● The problem: Show me every line in the listing that has the word "Hend".

*****

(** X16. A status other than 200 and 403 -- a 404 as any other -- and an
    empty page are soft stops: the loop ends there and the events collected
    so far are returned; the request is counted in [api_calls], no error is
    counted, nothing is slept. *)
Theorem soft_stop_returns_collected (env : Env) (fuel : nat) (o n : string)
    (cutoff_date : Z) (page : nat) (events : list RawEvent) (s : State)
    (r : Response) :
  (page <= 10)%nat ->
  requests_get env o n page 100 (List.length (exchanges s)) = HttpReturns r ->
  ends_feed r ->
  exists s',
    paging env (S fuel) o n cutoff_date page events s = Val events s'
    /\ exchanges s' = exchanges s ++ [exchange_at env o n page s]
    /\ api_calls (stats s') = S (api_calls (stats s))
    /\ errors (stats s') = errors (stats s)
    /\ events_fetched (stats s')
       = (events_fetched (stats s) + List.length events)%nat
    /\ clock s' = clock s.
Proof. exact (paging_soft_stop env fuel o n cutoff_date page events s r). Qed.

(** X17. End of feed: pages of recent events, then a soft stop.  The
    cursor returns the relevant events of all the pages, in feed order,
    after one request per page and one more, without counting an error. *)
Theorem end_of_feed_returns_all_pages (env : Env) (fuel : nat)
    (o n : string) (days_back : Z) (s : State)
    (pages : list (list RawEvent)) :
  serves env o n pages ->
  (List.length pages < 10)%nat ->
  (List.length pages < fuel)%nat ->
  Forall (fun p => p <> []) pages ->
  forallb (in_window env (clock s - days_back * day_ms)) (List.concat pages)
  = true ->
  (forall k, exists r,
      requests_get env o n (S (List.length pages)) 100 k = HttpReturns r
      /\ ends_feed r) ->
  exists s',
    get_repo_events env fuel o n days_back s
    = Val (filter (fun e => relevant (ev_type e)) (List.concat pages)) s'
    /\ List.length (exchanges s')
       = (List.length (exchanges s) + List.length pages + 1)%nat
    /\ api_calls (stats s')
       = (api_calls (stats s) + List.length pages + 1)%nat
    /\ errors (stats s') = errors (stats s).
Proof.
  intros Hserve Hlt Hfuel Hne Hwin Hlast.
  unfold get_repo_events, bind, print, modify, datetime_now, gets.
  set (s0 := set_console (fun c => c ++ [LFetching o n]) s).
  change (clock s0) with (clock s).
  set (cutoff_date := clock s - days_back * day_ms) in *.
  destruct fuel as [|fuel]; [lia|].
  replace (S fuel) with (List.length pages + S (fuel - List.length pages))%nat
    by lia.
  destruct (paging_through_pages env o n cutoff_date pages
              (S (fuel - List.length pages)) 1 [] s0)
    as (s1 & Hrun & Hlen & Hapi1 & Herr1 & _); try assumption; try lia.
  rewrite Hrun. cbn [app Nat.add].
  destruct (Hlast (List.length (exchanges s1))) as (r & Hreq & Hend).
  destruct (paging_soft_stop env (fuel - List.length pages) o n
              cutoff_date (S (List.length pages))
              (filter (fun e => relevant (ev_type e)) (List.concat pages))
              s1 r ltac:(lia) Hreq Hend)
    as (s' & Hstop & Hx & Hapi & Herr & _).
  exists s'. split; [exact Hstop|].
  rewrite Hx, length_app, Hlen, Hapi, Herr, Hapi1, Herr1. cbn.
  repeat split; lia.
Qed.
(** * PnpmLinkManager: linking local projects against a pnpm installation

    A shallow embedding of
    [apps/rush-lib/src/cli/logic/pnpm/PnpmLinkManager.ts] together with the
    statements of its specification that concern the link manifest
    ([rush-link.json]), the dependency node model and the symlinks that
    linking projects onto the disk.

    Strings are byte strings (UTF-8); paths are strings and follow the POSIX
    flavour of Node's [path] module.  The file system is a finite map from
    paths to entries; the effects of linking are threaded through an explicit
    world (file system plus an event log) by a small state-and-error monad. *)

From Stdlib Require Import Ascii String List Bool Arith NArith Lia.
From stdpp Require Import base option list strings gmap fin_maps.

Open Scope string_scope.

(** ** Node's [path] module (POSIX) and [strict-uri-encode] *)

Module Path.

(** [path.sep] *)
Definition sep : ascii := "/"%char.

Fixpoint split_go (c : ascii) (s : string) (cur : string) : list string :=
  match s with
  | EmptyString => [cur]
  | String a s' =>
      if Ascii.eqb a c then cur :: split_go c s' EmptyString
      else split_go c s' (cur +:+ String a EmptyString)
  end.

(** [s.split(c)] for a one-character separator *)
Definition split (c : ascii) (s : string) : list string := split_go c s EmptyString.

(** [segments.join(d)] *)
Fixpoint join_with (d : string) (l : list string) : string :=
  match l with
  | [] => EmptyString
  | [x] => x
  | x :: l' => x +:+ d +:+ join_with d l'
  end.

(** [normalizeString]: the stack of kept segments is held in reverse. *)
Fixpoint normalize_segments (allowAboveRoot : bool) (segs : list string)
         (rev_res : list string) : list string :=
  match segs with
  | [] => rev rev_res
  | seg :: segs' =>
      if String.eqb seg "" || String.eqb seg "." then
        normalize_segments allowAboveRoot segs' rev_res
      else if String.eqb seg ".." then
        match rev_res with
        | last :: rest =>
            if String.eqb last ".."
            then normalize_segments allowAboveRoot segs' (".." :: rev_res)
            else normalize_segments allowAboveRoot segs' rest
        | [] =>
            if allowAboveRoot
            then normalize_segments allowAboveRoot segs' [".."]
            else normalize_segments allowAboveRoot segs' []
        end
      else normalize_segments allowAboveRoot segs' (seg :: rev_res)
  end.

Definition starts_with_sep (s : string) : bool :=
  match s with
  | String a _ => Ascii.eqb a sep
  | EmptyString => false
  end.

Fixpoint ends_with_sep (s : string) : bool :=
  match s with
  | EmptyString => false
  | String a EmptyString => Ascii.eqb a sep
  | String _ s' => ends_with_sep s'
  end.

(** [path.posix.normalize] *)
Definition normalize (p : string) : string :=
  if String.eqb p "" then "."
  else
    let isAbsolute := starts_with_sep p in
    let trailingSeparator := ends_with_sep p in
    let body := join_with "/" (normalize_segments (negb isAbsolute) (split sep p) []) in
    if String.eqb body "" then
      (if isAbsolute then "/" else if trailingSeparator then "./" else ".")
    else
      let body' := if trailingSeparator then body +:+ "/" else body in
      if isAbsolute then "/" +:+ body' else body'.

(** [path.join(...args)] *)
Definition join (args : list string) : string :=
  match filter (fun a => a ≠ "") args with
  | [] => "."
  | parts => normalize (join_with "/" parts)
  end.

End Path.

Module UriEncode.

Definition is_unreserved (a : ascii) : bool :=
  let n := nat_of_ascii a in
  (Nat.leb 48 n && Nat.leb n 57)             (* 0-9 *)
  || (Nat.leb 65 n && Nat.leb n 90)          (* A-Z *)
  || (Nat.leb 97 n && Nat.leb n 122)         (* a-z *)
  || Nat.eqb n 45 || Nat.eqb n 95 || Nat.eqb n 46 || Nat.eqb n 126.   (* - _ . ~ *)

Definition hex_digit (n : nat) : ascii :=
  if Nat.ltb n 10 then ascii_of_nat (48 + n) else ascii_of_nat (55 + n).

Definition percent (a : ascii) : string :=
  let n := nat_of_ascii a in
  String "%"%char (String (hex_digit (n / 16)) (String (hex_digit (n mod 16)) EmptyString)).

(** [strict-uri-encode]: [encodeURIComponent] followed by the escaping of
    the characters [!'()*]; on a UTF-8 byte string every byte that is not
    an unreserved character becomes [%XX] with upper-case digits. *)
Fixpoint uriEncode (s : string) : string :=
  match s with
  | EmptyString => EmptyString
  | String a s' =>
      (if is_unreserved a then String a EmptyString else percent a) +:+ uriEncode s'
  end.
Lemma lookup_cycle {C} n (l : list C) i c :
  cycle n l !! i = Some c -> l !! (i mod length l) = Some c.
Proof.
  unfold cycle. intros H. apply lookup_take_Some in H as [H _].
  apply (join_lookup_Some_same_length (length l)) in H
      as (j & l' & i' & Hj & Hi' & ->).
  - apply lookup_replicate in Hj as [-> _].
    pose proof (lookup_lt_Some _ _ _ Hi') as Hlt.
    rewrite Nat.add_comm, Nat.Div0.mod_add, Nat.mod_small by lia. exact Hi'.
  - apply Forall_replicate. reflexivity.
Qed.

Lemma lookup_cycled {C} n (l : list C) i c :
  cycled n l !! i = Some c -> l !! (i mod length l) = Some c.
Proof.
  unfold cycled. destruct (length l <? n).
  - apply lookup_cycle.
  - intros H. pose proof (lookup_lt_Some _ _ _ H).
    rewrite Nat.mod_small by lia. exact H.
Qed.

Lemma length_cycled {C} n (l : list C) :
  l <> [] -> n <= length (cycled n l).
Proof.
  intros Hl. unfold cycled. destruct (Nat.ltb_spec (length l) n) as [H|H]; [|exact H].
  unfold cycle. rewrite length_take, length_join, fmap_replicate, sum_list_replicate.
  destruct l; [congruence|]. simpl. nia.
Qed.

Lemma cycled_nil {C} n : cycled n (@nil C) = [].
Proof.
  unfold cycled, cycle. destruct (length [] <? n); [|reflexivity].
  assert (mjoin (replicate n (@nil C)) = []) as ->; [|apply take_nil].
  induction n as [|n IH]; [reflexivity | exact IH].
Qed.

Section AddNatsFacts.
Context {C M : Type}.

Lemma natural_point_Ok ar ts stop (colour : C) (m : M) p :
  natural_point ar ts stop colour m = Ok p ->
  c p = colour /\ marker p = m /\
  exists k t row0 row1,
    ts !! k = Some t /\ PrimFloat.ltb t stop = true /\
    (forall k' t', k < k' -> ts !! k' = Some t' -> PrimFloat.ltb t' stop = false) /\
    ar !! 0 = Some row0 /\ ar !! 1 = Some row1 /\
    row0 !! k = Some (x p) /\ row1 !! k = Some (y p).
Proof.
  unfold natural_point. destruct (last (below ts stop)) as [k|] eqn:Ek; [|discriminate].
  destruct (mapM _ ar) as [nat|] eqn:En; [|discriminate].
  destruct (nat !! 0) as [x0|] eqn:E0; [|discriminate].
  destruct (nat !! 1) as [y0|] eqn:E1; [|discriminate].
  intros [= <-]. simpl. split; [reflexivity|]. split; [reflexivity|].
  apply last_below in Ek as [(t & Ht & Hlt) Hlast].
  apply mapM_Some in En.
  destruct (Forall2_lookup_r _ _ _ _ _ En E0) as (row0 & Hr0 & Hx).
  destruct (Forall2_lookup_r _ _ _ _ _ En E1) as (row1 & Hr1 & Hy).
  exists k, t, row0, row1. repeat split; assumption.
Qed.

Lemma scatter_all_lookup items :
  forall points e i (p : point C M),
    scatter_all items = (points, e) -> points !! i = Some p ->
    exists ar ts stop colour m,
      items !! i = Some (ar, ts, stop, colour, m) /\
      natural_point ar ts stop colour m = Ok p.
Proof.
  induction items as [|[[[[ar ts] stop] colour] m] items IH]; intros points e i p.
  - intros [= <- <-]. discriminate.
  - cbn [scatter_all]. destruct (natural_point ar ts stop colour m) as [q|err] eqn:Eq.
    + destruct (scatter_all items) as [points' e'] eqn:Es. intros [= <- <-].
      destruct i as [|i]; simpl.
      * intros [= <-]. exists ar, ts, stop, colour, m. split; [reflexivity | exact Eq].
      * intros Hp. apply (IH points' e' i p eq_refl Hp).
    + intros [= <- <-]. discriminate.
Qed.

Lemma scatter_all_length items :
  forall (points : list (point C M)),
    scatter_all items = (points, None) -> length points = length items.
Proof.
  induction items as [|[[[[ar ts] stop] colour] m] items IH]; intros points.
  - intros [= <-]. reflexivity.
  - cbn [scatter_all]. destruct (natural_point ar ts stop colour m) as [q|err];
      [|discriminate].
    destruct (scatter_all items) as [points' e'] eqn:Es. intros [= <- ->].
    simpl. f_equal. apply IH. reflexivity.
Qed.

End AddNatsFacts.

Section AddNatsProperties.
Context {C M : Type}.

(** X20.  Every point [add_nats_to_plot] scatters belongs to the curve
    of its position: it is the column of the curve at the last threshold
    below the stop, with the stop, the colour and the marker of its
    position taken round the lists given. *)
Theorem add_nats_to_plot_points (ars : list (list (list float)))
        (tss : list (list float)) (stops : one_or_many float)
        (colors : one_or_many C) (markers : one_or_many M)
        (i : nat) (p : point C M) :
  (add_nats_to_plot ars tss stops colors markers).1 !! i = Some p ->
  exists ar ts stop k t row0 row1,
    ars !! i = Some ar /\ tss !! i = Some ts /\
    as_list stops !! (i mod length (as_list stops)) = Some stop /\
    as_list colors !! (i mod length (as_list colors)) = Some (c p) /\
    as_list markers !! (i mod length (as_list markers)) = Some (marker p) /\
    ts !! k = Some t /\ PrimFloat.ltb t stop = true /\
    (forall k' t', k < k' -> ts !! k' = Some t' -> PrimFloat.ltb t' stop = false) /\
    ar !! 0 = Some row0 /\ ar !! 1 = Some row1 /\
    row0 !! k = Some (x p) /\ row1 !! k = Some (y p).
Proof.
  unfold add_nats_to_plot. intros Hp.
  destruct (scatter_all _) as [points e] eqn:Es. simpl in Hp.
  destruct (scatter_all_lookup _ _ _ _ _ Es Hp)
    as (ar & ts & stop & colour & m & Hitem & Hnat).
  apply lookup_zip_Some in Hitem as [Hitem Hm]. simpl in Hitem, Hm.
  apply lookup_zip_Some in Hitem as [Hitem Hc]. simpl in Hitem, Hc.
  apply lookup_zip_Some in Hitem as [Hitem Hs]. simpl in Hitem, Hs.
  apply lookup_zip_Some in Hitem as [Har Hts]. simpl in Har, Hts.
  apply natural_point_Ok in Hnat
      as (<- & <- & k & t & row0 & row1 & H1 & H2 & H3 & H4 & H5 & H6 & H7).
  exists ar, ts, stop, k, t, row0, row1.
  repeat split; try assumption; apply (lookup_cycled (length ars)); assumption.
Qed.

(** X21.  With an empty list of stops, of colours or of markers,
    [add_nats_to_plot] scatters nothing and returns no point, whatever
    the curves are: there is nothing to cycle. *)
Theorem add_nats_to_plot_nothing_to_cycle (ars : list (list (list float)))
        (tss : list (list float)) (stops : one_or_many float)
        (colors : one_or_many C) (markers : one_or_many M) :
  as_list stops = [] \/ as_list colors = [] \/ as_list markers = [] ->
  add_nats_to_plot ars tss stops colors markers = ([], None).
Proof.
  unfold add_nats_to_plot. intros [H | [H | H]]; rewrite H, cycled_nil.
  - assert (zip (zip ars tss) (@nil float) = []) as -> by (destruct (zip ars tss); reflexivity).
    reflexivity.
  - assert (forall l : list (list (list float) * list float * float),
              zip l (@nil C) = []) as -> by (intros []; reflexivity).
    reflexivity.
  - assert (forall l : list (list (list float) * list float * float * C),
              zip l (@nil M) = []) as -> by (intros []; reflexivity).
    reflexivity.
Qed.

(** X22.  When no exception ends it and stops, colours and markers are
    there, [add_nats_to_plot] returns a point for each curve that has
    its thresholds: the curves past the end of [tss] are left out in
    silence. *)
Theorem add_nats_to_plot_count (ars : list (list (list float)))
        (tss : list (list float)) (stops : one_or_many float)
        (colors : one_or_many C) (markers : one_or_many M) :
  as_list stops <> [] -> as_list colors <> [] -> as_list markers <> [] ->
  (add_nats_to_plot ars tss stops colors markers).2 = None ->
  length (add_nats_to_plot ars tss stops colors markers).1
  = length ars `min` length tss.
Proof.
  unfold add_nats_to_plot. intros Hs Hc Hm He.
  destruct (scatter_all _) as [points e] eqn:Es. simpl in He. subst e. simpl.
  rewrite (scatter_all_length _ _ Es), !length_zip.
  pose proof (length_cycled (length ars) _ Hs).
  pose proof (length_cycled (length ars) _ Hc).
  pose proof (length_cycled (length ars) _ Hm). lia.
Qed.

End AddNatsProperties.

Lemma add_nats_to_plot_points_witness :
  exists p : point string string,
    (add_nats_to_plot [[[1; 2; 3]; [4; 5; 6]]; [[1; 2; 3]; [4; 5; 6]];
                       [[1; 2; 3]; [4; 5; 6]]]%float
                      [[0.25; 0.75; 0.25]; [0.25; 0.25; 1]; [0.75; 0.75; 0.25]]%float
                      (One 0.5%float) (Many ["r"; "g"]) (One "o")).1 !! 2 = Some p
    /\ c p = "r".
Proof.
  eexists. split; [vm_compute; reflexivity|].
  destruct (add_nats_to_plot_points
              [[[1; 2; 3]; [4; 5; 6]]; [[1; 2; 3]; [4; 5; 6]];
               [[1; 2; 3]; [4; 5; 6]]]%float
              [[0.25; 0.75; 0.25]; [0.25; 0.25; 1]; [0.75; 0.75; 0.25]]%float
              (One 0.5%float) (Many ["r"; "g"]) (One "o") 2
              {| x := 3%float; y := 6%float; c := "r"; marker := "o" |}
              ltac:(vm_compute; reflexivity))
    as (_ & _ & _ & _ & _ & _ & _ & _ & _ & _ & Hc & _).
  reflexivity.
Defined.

*****

● Task result:
  destruct (Hlast (List.length (exchanges s1))) as (r & Hreq & Hend).
              s1 r ltac:(lia) Hreq Hend)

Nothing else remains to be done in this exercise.